Lemma iter_found (w w1 : world) (t : Transaction) :
  GetAccountTransaction w address seq true = (w1, (Some t, None)) ->
  iter w = (w1, Some (found_outcome t signature)).
Proof.
  intros H. unfold WaitForTransaction_iter, found_outcome.
  rewrite H. destruct (negb _); [reflexivity |].
  destruct (negb _); reflexivity.
Qed.

Lemma iter_not_found (w w1 : world) :
  GetAccountTransaction w address seq true = (w1, (None, None)) ->
  iter w = if expired w1 then (w1, Some (None, Some ErrExpired))
           else (Sleep w1 step, None).
Proof.
  intros H. unfold WaitForTransaction_iter. now rewrite H.
Qed.

Lemma found_outcome_not_timeout (t : Transaction) (t' : Z) :
  found_outcome t signature <> (None, Some (ErrTimeout t')).
Proof.
  unfold found_outcome. destruct (negb _); [discriminate |].
  destruct (negb _); discriminate.
Qed.

(** An iteration that does not return is one whose lookup found
    nothing, without error, before the expiration. *)
Lemma iter_continues (w w' : world) :
  iter w = (w', None) ->
  exists w1,
    GetAccountTransaction w address seq true = (w1, (None, None)) /\
    expired w1 = false /\ w' = Sleep w1 step.
Proof.
  unfold WaitForTransaction_iter.
  destruct (GetAccountTransaction w address seq true)
    as [w1 [[t |] [e |]]]; try discriminate.
  - destruct (negb _); [discriminate |]. destruct (negb _); discriminate.
  - destruct (_ <=? _) eqn:E; [discriminate |].
    intros [= <-]. exists w1. auto.
Qed.

Lemma iter_returns_not_timeout (w w' : world)
  (r : option Transaction * option error) (t' : Z) :
  iter w = (w', Some r) -> r <> (None, Some (ErrTimeout t')).
Proof.
  unfold WaitForTransaction_iter.
  destruct (GetAccountTransaction w address seq true)
    as [w1 [txn err]] eqn:G.
  destruct (GetAccountTransaction_result _ _ _ _ _ _ _ G) as [_ Hn].
  destruct err as [e |].
  - intros [= <- <-] [= ->]. now apply (Hn t').
  - destruct txn as [t |].
    +           destruct (negb _); [intros [= <- <-]; discriminate |].
      destruct (negb _); intros [= <- <-]; discriminate.
    + destruct (_ <=? _); [intros [= <- <-]; discriminate | discriminate].
Qed.

(** ** The loop *)

Lemma loop_enter (fuel : nat) (w : world) (i : Z) :
  i < timeout ->
  loop (S fuel) w i =
  match iter w with
  | (w', Some r) => (w', Some r)
  | (w', None) => loop fuel w' (add_int64 i step)
  end.
Proof.
  intros H. cbn [WaitForTransaction_loop].
  destruct (Z.ltb_spec i timeout); [reflexivity | lia].
Qed.

Lemma loop_leave (fuel : nat) (w : world) (i : Z) :
  timeout <= i ->
  loop fuel w i = (w, Some (None, Some (ErrTimeout timeout))).
Proof.
  intros H.
  destruct fuel; cbn [WaitForTransaction_loop];
    destruct (Z.ltb_spec i timeout); try reflexivity; lia.
Qed.

(** After [n] quiet polls the loop is where [quiet_polls] says. *)
Lemma loop_quiet (n : nat) :
  forall (fuel : nat) (w w' : world) (i i' : Z),
    quiet n w i = Some (w', i') ->
    loop (n + fuel) w i = loop fuel w' i'.
Proof.
  induction n as [| n IH]; intros fuel w w' i i'.
  - cbn. now intros [= <- <-].
  - cbn [quiet_polls].
    destruct (Z.ltb_spec i timeout) as [Hlt | Hge]; [| discriminate].
    destruct (GetAccountTransaction w address seq true)
      as [w1 [[t |] [e |]]] eqn:G; try discriminate.
    destruct (_ <=? _) eqn:E; [discriminate |].
    intros Hq. cbn [Nat.add]. rewrite (loop_enter _ _ _ Hlt).
    rewrite (iter_not_found _ _ G), E.
    now apply IH.
Qed.

(** A wait that ends with the timeout has made quiet polls only. *)
Lemma loop_timeout_quiet (fuel : nat) :
  forall (w w' : world) (i t' : Z),
    loop fuel w i = (w', Some (None, Some (ErrTimeout t'))) ->
    exists (n : nat) (i' : Z),
      (n <= fuel)%nat /\ quiet n w i = Some (w', i') /\
      timeout <= i' /\ t' = timeout.
Proof.
  induction fuel as [| fuel IH]; intros w w' i t'.
  - cbn [WaitForTransaction_loop].
    destruct (Z.ltb_spec i timeout); [discriminate |].
    intros [= <- <-]. exists 0%nat, i. cbn. auto.
  - destruct (Z.lt_ge_cases i timeout) as [Hlt | Hge].
    + rewrite (loop_enter _ _ _ Hlt).
      destruct (iter w) as [w1 [r |]] eqn:It.
      * intros [= <- ->].
        now elim (iter_returns_not_timeout _ _ _ t' It).
      * intros HL. destruct (IH _ _ _ _ HL) as (n & i' & Hn & Hq & Hi & Ht).
        destruct (iter_continues _ _ It) as (w0 & G & E & ->).
        exists (S n), i'. repeat split; try lia; try assumption.
        cbn [quiet_polls].
        destruct (Z.ltb_spec i timeout); [| lia].
        rewrite G, E. exact Hq.
    + rewrite (loop_leave _ _ _ Hge). intros [= <- <-].
      exists 0%nat, i. cbn. repeat split; auto; lia.
Qed.

(** With a timeout that keeps the counter in range, [iterations timeout]
    iterations are enough for the loop to return. *)
Lemma loop_returns (fuel : nat) :
  forall (w : world) (i : Z),
    0 <= i -> timeout + step <= 2 ^ 63 ->
    timeout - i <= Z.of_nat fuel * step ->
    exists r, snd (loop fuel w i) = Some r.
Proof.
  induction fuel as [| fuel IH]; intros w i Hi Hmax Hfuel.
  - rewrite loop_leave by lia. cbn. eauto.
  - destruct (Z.lt_ge_cases i timeout) as [Hlt | Hge].
    + rewrite (loop_enter _ _ _ Hlt).
      destruct (iter w) as [w1 [r |]]; [cbn; eauto |].
      assert (Hs : step = 500000000) by reflexivity.
      rewrite add_int64_exact by lia.
      apply IH; lia.
    + rewrite loop_leave by lia. cbn. eauto.
Qed.

End Iteration.

End Wait.

Section Confirmation.
Context `{Ext : External} {Rpc : JsonRpcClient} {Dec : Decoders}.

(** ** The outcomes of [WaitForTransaction]

    A poll of a wait is named by the number [n] of quiet polls before it:
    [quiet_polls n w 0 ... = Some (w1, i1)] says that the loop reaches its
    [n+1]-th test with the world [w1] and the counter [i1], and
    [i1 < timeout] that the poll takes place. *)

Lemma found_outcome_success (t : Transaction) (signature : string) :
  found_outcome t signature = (Some t, None) <->
  txnSignature t = signature /\
  vmStatusType (txnVmStatus t) = VmStatusExecuted.
Proof.
  unfold found_outcome.
  destruct (String.eqb_spec (txnSignature t) signature) as [Es | Es];
    destruct (String.eqb_spec (vmStatusType (txnVmStatus t))
                              VmStatusExecuted) as [Ev | Ev];
    cbn [negb]; split; try discriminate; try tauto; auto.
Qed.

(** C2: at a poll whose lookup finds a transaction, the wait returns with
    the outcome of that transaction.  The outcome is the transaction
    itself, without error, if and only if its signature is the expected
    one and its VM status is "executed"; it is the signature-mismatch
    error whenever the signature differs, whatever the status; and it is
    the execution-failed error, with the status, when the signature
    matches and the status is not "executed". *)
Theorem WaitForTransaction_found :
  forall (n fuel : nat) (w w1 w2 : world) (i1 : Z) (address : string)
         (seq : Z) (signature : string) (expirationTimeSec timeout : Z)
         (t : Transaction),
    quiet_polls n w 0 address seq expirationTimeSec timeout
    = Some (w1, i1) ->
    i1 < timeout ->
    GetAccountTransaction w1 address seq true = (w2, (Some t, None)) ->
    exists r : option Transaction * option error,
      WaitForTransaction (n + S fuel) w address seq signature
        expirationTimeSec timeout = (w2, Some r) /\
      (r = (Some t, None) <->
       txnSignature t = signature /\
       vmStatusType (txnVmStatus t) = VmStatusExecuted) /\
      (txnSignature t <> signature -> r = (None, Some ErrSignature)) /\
      (txnSignature t = signature ->
       vmStatusType (txnVmStatus t) <> VmStatusExecuted ->
       r = (None, Some (ErrExecution (txnVmStatus t)))).
Proof.
  intros n fuel w w1 w2 i1 address seq signature e timeout t Hq Hlt G.
  exists (found_outcome t signature). split; [| split; [| split]].
  - unfold WaitForTransaction.
    rewrite (loop_quiet _ _ _ _ _ _ _ _ _ _ _ Hq).
    rewrite (loop_enter _ _ _ _ _ _ _ _ Hlt).
    now rewrite (iter_found _ _ _ _ _ _ _ G).
  - apply found_outcome_success.
  - intros Hs. unfold found_outcome.
    destruct (String.eqb_spec (txnSignature t) signature);
      [contradiction | reflexivity].
  - intros Hs Hv. unfold found_outcome.
    destruct (String.eqb_spec (txnSignature t) signature);
      [| contradiction].
    destruct (String.eqb_spec (vmStatusType (txnVmStatus t))
                              VmStatusExecuted);
      [contradiction | reflexivity].
Qed.

(** C3: at a poll whose lookup finds no transaction (and fails with no
    error), the iteration returns the expired error exactly when the
    product [expirationTimeSec * 1_000_000], as the code computes it on
    [uint64], is less than or equal to the timestamp of the ledger state
    the client has stored after that lookup; equality counts as expired.
    The poll takes place before the timeout ([i1 < timeout]), and when the
    test holds the wait returns the expired error there; when it does not
    hold, the iteration sleeps and the loop goes on.  For
    [expirationTimeSec] up to 18446744073709 the product is the exact
    one. *)
Theorem WaitForTransaction_expired :
  forall (n fuel : nat) (w w1 w2 : world) (i1 : Z) (address : string)
         (seq : Z) (signature : string) (expirationTimeSec timeout : Z),
    quiet_polls n w 0 address seq expirationTimeSec timeout
    = Some (w1, i1) ->
    i1 < timeout ->
    GetAccountTransaction w1 address seq true = (w2, (None, None)) ->
    (WaitForTransaction_iter w1 address seq signature expirationTimeSec
     = (w2, Some (None, Some ErrExpired)) <->
     mul_uint64 expirationTimeSec 1000000
     <= TimestampUsec (LastResponseLedgerState (self w2))) /\
    (mul_uint64 expirationTimeSec 1000000
     <= TimestampUsec (LastResponseLedgerState (self w2)) ->
     WaitForTransaction (n + S fuel) w address seq signature
       expirationTimeSec timeout = (w2, Some (None, Some ErrExpired))) /\
    (TimestampUsec (LastResponseLedgerState (self w2))
     < mul_uint64 expirationTimeSec 1000000 ->
     WaitForTransaction_iter w1 address seq signature expirationTimeSec
     = (Sleep w2 step, None) /\
     WaitForTransaction (n + S fuel) w address seq signature
       expirationTimeSec timeout
     = WaitForTransaction_loop fuel (Sleep w2 step) (add_int64 i1 step)
         address seq signature expirationTimeSec timeout) /\
    (0 <= expirationTimeSec <= 18446744073709 ->
     mul_uint64 expirationTimeSec 1000000 = expirationTimeSec * 1000000).
Proof.
  intros n fuel w w1 w2 i1 address seq signature e timeout Hq Hlt G.
  pose proof (iter_not_found address seq signature e _ _ G) as It.
  assert (HW : WaitForTransaction (n + S fuel) w address seq signature e
                 timeout
               = match WaitForTransaction_iter w1 address seq signature e
                 with
                 | (w', Some r) => (w', Some r)
                 | (w', None) =>
                   WaitForTransaction_loop fuel w' (add_int64 i1 step)
                     address seq signature e timeout
                 end).
  { unfold WaitForTransaction.
    rewrite (loop_quiet _ _ _ _ _ _ _ _ _ _ _ Hq).
    now rewrite (loop_enter _ _ _ _ _ _ _ _ Hlt). }
  rewrite HW, It.
  destruct (Z.leb_spec (mul_uint64 e 1000000)
              (TimestampUsec (LastResponseLedgerState (self w2))))
    as [Hle | Hgt].
  - split; [tauto |]. split; [auto |]. split; [lia |].
    intros [H0 H]. apply mul_uint64_exact. lia.
  - split; [split; [discriminate | lia] |]. split; [lia |].
    split; [auto |].
    intros [H0 H]. apply mul_uint64_exact. lia.
Qed.

(** C9: at a poll whose lookup returns an error, the wait returns that
    error, with no transaction, in the world the lookup left: the lookup
    was the one call of the poll, no call and no sleep follows it. *)
Theorem WaitForTransaction_lookup_error :
  forall (n fuel : nat) (w w1 w2 : world) (i1 : Z) (address : string)
         (seq : Z) (signature : string) (expirationTimeSec timeout : Z)
         (txn : option Transaction) (e : error),
    quiet_polls n w 0 address seq expirationTimeSec timeout
    = Some (w1, i1) ->
    i1 < timeout ->
    GetAccountTransaction w1 address seq true = (w2, (txn, Some e)) ->
    WaitForTransaction (n + S fuel) w address seq signature
      expirationTimeSec timeout = (w2, Some (None, Some e)) /\
    calls w2 = S (calls w1) /\
    slept w2 = slept w1.
Proof.
  intros n fuel w w1 w2 i1 address seq signature ex timeout txn e Hq Hlt G.
  split.
  - unfold WaitForTransaction.
    rewrite (loop_quiet _ _ _ _ _ _ _ _ _ _ _ Hq).
    rewrite (loop_enter _ _ _ _ _ _ _ _ Hlt).
    now rewrite (iter_lookup_error _ _ _ _ _ _ _ _ G).
  - pose proof (GetAccountTransaction_world w1 address seq true) as H.
    rewrite G in H. cbn in H. tauto.
Qed.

▬▬▬▬▬▬▬▬▬▬

*Exercise directions*: Beginning with the line holding "destruct err as [e |]." and ending with the line holding "destruct (negb _); intros", write out the stretch of material above exactly; add no further lines.

*Response to the task*:
  destruct err as [e |].
  - intros [= <- <-] [= ->]. now apply (Hn t').
  - destruct txn as [t |].
    +           destruct (negb _); [intros [= <- <-]; discriminate |].
      destruct (negb _); intros [= <- <-]; discriminate.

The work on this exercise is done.